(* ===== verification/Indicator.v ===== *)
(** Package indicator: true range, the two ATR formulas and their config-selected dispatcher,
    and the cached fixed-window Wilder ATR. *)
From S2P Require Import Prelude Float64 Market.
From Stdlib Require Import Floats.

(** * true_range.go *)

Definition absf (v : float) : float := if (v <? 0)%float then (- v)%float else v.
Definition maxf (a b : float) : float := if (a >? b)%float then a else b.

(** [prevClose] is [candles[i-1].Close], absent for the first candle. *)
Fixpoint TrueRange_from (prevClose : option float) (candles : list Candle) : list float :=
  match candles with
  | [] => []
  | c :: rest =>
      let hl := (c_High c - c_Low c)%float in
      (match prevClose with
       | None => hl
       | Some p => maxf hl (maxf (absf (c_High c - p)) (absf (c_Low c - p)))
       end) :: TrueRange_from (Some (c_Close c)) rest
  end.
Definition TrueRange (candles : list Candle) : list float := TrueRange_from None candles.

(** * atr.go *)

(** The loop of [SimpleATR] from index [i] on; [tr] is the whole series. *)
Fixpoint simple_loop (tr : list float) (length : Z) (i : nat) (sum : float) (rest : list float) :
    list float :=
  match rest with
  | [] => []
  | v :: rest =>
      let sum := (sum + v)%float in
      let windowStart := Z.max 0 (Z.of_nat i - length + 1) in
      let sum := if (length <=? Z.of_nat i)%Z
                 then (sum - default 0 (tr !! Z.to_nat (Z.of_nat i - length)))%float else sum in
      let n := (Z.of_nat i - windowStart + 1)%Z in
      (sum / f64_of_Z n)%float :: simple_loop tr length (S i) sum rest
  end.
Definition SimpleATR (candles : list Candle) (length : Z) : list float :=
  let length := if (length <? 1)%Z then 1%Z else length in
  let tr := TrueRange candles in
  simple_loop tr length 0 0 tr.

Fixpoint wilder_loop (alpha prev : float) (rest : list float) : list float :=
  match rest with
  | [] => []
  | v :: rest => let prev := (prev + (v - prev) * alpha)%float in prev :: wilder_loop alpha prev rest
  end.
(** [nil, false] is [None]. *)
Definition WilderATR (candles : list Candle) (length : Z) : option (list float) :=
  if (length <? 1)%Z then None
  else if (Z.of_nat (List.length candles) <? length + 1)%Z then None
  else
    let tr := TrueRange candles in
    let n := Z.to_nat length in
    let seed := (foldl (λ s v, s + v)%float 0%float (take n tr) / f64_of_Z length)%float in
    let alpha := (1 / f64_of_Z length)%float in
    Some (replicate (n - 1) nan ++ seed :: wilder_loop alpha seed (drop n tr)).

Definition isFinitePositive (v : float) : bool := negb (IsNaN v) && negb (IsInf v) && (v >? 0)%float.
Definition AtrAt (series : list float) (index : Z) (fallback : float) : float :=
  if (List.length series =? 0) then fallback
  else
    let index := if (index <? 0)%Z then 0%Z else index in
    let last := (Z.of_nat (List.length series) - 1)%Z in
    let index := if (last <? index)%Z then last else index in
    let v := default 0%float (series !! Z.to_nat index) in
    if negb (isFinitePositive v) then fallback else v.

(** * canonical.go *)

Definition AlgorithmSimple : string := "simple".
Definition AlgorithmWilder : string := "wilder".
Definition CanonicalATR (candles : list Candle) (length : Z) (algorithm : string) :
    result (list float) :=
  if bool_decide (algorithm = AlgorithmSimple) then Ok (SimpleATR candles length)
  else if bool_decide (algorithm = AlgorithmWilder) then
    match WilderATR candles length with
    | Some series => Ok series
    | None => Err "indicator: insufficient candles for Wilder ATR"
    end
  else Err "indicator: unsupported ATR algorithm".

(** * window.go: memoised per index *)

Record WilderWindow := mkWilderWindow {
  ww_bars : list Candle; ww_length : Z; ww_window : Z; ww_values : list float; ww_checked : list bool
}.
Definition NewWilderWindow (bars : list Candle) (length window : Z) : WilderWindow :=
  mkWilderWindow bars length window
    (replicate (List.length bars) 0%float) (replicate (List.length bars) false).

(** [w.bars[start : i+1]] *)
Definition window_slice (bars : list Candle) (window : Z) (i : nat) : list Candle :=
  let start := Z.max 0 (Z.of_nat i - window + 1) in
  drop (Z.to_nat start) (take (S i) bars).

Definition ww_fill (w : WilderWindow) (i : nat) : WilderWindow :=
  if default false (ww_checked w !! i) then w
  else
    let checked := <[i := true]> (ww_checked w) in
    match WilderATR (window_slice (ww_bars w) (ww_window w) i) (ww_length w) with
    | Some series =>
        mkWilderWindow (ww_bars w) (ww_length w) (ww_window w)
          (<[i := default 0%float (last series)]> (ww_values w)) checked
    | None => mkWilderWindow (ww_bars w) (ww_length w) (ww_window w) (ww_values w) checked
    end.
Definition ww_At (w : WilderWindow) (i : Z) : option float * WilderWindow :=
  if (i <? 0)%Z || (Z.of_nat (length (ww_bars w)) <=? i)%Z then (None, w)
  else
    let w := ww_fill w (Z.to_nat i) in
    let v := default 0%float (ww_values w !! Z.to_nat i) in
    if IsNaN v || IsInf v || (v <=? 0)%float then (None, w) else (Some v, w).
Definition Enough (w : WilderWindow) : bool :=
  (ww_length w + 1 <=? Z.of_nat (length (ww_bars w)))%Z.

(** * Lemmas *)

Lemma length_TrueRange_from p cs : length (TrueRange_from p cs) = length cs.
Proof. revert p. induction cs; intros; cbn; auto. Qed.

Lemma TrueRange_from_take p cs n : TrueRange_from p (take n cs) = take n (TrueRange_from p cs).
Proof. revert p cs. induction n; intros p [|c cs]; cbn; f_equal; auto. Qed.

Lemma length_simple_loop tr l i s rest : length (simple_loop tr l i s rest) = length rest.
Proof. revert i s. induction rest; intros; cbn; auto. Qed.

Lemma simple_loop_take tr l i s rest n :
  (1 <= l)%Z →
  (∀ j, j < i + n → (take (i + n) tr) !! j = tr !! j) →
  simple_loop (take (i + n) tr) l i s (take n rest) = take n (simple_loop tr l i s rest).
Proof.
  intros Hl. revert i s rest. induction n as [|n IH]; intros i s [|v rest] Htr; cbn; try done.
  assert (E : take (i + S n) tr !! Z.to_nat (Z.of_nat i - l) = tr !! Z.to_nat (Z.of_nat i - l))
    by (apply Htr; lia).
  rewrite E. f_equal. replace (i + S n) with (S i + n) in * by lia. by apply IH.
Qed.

──────────────────────────────

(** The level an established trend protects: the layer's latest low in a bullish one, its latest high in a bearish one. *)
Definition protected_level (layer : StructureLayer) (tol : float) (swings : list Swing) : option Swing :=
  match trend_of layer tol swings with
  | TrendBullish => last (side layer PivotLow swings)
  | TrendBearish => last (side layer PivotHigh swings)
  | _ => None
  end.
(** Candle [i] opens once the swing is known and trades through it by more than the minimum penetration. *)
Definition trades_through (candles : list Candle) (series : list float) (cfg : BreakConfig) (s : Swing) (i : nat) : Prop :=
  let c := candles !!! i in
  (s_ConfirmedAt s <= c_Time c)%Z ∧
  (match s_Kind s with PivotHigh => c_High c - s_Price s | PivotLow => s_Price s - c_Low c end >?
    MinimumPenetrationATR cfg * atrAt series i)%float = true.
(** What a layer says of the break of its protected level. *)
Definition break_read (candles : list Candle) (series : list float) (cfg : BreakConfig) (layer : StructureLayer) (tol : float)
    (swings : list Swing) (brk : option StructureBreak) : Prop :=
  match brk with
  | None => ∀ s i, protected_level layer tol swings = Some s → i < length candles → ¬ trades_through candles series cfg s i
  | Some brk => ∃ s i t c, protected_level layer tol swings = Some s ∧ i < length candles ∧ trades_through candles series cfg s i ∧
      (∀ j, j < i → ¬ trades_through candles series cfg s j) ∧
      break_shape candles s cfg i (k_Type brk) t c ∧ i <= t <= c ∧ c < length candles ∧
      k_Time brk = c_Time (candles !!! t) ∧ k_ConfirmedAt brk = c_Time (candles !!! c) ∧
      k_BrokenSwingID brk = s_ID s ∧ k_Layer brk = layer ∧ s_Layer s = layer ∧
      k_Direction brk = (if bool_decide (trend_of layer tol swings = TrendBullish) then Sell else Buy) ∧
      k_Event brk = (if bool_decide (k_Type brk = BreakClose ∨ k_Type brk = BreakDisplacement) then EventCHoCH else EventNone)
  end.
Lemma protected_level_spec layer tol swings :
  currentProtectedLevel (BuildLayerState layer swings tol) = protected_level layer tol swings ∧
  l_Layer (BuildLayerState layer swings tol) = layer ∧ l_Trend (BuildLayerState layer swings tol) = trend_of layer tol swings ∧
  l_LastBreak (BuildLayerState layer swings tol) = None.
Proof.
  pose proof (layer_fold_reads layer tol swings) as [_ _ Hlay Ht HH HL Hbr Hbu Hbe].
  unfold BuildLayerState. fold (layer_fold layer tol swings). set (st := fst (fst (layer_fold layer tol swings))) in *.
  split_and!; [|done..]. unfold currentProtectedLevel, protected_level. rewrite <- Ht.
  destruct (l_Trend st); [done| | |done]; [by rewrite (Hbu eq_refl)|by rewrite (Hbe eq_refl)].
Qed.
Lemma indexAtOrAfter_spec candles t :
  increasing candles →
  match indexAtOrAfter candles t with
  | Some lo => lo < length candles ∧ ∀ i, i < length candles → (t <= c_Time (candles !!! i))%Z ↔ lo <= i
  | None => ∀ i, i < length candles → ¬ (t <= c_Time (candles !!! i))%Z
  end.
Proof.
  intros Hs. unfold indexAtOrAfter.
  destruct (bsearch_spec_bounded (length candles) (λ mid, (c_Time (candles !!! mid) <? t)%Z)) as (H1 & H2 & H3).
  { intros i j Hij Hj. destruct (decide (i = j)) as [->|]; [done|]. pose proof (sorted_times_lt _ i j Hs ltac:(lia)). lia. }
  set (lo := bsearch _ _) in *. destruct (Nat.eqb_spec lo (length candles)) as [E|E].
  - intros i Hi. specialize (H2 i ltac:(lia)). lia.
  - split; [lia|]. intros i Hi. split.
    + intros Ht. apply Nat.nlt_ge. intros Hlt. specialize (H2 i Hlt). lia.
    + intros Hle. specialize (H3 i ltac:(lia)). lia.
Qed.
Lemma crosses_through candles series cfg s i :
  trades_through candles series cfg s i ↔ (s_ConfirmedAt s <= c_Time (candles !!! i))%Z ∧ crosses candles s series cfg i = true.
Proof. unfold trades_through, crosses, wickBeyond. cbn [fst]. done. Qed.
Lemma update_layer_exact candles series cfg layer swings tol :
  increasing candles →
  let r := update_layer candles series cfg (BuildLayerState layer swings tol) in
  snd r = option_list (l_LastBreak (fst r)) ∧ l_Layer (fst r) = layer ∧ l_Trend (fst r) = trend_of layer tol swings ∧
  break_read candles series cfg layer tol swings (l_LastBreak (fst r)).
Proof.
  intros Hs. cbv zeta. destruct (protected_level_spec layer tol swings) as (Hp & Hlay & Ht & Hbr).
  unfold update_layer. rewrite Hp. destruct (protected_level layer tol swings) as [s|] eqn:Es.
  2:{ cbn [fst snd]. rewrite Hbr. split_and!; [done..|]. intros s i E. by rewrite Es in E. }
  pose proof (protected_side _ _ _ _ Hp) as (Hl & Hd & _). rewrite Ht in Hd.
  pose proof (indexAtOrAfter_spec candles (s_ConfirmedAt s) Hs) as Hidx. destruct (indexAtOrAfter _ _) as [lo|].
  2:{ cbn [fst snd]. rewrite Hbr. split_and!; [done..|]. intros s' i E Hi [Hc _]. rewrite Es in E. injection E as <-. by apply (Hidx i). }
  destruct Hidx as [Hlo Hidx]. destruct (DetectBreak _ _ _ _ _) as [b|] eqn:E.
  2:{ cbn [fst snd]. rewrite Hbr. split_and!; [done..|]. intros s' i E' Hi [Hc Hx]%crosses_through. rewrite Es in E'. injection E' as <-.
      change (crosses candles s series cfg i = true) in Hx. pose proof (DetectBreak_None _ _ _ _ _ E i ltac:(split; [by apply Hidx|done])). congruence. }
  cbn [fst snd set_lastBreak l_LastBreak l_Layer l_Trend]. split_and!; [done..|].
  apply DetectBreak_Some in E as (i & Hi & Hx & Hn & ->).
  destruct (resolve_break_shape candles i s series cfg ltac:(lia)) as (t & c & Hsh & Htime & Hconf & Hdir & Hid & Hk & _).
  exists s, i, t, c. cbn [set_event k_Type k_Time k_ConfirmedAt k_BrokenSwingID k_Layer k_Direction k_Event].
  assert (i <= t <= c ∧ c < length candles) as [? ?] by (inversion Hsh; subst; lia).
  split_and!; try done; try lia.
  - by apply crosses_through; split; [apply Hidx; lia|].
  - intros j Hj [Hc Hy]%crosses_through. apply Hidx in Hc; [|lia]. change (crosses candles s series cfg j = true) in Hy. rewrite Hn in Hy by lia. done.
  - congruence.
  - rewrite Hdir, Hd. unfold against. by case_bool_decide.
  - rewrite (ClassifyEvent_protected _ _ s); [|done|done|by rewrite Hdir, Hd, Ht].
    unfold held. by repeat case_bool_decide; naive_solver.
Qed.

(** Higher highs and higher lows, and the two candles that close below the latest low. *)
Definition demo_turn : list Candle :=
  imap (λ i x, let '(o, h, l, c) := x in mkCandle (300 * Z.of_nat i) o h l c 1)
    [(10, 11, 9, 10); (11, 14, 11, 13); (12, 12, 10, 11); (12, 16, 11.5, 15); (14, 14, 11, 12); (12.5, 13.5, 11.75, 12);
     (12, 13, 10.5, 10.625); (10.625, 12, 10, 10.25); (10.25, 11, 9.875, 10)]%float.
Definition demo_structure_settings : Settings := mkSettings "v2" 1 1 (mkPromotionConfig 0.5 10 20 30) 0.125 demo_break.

──────────────────────────────

→ Work item
Of the entries above, repeat exactly the lines from the line with "(* ===== verification/Indicator.v ===== *)" through the line with "(** The loop", both of them included.

→ Written response
(* ===== verification/Indicator.v ===== *)
(** Package indicator: true range, the two ATR formulas and their config-selected dispatcher,
    and the cached fixed-window Wilder ATR. *)
From S2P Require Import Prelude Float64 Market.
From Stdlib Require Import Floats.

(** * true_range.go *)

Definition absf (v : float) : float := if (v <? 0)%float then (- v)%float else v.
Definition maxf (a b : float) : float := if (a >? b)%float then a else b.

(** [prevClose] is [candles[i-1].Close], absent for the first candle. *)
Fixpoint TrueRange_from (prevClose : option float) (candles : list Candle) : list float :=
  match candles with
  | [] => []
  | c :: rest =>
      let hl := (c_High c - c_Low c)%float in
      (match prevClose with
       | None => hl
       | Some p => maxf hl (maxf (absf (c_High c - p)) (absf (c_Low c - p)))
       end) :: TrueRange_from (Some (c_Close c)) rest
  end.
Definition TrueRange (candles : list Candle) : list float := TrueRange_from None candles.

(** * atr.go *)

(** The loop of [SimpleATR] from index [i] on; [tr] is the whole series. *)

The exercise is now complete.